▶ [SOURCE INFORMATION]
+ + +

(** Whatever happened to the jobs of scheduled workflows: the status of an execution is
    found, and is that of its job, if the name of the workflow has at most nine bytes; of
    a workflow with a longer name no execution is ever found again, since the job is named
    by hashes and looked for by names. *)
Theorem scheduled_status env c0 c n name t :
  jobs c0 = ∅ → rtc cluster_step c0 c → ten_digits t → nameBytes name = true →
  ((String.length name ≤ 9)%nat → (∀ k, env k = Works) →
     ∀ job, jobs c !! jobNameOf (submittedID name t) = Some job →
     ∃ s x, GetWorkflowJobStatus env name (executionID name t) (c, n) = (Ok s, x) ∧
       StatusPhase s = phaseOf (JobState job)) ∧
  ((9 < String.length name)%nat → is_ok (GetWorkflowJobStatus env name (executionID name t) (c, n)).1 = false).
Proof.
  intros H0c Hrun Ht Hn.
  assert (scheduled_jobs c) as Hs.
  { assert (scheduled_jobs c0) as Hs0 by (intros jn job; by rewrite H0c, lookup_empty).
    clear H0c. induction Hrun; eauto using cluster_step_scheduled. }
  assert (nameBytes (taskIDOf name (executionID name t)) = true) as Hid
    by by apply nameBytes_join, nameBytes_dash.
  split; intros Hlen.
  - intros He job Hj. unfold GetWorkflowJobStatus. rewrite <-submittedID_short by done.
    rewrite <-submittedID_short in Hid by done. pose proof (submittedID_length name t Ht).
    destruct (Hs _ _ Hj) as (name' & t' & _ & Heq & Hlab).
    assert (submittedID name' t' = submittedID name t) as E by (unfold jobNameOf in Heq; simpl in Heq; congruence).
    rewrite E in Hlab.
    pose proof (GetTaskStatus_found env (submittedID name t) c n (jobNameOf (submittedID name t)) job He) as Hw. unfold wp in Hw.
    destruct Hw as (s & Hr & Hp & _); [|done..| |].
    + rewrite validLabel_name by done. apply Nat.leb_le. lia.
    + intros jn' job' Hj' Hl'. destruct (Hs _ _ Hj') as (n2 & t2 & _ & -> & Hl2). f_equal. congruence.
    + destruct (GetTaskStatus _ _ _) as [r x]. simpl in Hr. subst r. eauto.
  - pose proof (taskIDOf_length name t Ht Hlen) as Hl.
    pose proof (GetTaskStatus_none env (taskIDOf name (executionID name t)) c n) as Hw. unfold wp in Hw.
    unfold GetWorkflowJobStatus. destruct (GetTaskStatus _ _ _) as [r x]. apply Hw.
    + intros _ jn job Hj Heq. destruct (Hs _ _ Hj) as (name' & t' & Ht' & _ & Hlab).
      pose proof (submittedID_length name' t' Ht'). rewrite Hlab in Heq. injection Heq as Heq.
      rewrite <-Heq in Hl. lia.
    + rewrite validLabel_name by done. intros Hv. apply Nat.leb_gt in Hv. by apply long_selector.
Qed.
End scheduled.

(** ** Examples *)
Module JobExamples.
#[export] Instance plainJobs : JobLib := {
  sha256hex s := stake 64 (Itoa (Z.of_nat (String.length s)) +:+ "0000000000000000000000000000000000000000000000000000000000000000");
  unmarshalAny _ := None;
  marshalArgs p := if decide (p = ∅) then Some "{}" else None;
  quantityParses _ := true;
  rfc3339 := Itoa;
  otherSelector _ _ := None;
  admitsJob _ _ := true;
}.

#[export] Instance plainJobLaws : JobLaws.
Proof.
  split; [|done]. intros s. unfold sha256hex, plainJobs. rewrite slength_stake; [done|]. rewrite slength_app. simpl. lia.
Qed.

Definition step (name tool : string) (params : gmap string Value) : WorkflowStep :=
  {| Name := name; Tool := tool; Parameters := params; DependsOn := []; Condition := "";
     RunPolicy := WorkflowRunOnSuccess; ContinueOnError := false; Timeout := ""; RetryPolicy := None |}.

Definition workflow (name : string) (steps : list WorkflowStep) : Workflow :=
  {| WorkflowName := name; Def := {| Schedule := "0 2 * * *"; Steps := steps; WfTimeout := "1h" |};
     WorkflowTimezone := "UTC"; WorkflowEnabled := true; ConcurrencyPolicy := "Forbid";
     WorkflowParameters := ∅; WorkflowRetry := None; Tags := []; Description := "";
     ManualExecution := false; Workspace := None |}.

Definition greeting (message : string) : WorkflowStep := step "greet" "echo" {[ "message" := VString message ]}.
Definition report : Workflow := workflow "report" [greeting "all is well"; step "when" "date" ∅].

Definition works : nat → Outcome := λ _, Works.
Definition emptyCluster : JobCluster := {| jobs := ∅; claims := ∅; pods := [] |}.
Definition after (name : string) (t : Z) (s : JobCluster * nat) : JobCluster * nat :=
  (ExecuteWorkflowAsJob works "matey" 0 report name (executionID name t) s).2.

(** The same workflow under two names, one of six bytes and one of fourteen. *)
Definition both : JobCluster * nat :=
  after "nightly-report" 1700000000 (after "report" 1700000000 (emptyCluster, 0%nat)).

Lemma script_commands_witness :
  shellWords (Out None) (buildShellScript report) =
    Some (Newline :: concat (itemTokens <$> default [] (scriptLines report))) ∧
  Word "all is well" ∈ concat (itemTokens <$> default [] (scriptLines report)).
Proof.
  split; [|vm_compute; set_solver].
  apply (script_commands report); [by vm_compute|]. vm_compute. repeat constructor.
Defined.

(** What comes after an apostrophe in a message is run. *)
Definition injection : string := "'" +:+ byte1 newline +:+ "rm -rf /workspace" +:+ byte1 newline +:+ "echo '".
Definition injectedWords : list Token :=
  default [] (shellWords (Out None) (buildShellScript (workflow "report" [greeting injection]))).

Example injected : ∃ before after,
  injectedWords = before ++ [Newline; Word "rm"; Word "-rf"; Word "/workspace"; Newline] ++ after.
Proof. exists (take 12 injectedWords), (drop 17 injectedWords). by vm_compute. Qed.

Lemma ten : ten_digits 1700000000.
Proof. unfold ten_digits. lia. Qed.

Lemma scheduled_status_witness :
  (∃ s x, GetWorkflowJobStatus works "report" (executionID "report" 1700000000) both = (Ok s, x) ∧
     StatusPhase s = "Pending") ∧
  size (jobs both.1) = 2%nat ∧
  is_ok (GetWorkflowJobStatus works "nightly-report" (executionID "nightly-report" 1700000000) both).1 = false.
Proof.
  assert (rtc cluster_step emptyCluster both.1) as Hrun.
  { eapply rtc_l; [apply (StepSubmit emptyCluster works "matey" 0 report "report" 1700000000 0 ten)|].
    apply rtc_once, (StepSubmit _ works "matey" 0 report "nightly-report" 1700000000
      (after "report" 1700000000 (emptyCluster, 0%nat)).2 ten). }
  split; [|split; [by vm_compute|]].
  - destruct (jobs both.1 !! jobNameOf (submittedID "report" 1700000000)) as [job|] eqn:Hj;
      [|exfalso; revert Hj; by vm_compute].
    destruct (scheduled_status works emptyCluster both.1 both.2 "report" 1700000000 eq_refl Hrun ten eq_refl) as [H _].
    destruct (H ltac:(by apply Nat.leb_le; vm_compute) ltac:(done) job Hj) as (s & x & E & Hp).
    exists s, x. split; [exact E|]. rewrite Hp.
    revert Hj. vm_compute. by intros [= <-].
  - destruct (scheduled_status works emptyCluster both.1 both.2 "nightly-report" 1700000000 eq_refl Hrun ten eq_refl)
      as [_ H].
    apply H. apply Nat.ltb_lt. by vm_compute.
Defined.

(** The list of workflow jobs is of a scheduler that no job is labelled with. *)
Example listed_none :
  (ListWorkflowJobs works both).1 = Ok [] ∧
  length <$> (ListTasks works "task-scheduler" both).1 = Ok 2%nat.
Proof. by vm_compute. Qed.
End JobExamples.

+ + +

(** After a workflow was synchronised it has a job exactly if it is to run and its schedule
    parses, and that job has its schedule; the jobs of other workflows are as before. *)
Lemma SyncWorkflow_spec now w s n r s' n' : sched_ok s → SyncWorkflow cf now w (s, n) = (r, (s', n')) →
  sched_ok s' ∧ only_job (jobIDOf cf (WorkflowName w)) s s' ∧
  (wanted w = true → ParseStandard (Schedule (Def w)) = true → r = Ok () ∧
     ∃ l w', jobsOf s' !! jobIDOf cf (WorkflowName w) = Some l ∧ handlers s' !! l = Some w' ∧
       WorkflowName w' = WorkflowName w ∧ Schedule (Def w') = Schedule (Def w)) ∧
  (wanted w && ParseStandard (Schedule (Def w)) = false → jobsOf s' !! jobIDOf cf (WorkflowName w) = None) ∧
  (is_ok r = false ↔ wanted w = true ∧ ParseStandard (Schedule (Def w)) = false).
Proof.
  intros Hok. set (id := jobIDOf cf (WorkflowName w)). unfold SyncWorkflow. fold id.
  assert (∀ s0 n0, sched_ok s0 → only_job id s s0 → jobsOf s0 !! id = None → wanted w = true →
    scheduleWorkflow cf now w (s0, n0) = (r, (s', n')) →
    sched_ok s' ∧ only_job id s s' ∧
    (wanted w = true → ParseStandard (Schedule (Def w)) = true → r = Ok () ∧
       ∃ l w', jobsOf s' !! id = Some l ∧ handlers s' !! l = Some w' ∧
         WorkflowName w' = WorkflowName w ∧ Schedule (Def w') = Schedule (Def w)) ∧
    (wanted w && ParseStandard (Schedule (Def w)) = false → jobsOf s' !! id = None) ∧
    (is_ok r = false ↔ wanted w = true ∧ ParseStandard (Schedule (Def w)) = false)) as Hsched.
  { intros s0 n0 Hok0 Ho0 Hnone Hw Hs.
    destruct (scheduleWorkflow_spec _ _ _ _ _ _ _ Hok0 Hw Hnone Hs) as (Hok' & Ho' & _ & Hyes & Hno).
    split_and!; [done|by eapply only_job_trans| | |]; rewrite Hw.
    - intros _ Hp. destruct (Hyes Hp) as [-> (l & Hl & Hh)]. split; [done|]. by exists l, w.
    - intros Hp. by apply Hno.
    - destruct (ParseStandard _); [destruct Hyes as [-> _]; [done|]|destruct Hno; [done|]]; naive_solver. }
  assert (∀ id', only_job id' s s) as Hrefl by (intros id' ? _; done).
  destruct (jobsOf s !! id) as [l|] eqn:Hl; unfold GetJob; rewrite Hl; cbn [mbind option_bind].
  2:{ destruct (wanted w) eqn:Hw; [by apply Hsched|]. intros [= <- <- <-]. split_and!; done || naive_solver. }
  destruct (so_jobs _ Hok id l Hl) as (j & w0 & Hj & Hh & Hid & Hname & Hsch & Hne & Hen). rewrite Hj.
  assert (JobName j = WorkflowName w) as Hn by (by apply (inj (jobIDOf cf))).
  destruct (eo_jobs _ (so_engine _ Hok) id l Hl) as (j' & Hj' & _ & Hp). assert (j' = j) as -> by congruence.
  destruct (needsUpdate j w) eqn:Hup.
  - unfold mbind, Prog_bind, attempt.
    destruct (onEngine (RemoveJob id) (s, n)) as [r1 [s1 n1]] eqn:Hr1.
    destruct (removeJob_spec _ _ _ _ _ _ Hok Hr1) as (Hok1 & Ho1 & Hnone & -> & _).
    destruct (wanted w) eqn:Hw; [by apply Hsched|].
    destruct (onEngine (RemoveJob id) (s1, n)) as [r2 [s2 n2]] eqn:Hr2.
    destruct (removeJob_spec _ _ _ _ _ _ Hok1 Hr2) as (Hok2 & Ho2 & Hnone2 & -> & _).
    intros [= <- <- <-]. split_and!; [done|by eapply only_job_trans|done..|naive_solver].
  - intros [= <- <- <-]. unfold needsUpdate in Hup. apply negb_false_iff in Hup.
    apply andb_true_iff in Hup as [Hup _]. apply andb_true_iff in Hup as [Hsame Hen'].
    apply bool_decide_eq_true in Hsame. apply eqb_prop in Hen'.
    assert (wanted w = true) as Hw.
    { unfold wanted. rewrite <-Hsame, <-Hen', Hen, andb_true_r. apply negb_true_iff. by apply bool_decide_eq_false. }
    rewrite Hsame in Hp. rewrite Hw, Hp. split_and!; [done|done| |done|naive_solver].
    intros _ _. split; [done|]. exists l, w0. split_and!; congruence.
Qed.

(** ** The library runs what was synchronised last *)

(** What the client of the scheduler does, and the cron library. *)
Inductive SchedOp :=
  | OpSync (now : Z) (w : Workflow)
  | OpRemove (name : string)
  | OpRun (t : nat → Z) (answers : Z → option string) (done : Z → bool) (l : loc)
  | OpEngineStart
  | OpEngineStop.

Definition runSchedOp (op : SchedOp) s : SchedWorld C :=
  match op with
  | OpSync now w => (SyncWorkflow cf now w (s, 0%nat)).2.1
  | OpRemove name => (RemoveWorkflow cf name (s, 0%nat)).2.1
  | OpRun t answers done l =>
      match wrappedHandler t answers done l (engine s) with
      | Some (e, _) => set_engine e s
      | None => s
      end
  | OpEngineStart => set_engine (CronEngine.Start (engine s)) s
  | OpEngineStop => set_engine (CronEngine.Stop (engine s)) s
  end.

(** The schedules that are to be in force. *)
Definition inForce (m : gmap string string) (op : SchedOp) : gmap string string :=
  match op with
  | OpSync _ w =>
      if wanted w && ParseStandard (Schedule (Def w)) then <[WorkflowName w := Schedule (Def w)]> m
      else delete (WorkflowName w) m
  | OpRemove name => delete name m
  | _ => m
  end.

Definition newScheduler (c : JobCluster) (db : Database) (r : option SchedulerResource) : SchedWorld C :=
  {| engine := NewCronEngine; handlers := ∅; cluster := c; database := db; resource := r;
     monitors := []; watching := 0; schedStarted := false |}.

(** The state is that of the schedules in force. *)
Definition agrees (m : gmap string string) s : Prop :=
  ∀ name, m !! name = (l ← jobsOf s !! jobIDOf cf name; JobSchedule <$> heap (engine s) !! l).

+ + +

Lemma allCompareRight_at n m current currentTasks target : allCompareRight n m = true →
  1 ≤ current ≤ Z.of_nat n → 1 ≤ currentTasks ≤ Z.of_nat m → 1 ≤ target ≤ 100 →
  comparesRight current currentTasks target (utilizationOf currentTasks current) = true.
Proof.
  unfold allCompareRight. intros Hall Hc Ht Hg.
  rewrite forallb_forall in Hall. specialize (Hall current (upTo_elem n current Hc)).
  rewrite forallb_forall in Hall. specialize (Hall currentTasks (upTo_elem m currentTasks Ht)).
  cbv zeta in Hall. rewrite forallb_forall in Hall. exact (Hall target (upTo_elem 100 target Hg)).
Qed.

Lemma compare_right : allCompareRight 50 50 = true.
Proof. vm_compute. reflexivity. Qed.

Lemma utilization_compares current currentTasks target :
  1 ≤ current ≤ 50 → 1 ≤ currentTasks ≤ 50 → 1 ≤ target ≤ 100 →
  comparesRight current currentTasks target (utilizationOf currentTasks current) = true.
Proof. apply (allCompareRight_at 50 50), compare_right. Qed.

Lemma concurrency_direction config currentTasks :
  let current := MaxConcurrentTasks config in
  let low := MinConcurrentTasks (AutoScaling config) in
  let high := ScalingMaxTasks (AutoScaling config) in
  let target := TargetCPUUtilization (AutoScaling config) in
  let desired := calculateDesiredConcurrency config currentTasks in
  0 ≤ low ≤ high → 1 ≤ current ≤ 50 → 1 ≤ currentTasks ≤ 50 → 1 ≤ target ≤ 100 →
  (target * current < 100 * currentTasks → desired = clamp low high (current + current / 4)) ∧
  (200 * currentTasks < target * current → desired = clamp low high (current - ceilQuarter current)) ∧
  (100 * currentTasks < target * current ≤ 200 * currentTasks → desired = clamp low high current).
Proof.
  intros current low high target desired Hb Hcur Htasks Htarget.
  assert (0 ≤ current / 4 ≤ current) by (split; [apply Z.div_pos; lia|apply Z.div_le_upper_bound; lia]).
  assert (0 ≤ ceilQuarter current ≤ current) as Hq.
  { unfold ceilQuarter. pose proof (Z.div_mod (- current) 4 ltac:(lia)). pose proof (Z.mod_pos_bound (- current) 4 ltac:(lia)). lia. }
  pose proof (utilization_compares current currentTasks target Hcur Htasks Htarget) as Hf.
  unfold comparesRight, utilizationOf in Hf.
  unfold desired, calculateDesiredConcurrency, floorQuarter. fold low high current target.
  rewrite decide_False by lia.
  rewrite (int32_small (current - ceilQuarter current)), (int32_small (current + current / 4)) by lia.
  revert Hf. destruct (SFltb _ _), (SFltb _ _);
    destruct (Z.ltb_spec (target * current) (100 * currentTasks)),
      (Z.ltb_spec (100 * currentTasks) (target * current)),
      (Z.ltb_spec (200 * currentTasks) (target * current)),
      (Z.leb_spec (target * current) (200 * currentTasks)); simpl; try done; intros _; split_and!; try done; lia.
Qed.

+ + +

▶ [REQUIRED WORK] Return only the lines between the one holding "(** Whatever happened" and the one holding "Theorem scheduled_status env", inclusive, exactly as they appear above.

▶ [RESPONSE TO THE TASK]
(** Whatever happened to the jobs of scheduled workflows: the status of an execution is
    found, and is that of its job, if the name of the workflow has at most nine bytes; of
    a workflow with a longer name no execution is ever found again, since the job is named
    by hashes and looked for by names. *)
Theorem scheduled_status env c0 c n name t :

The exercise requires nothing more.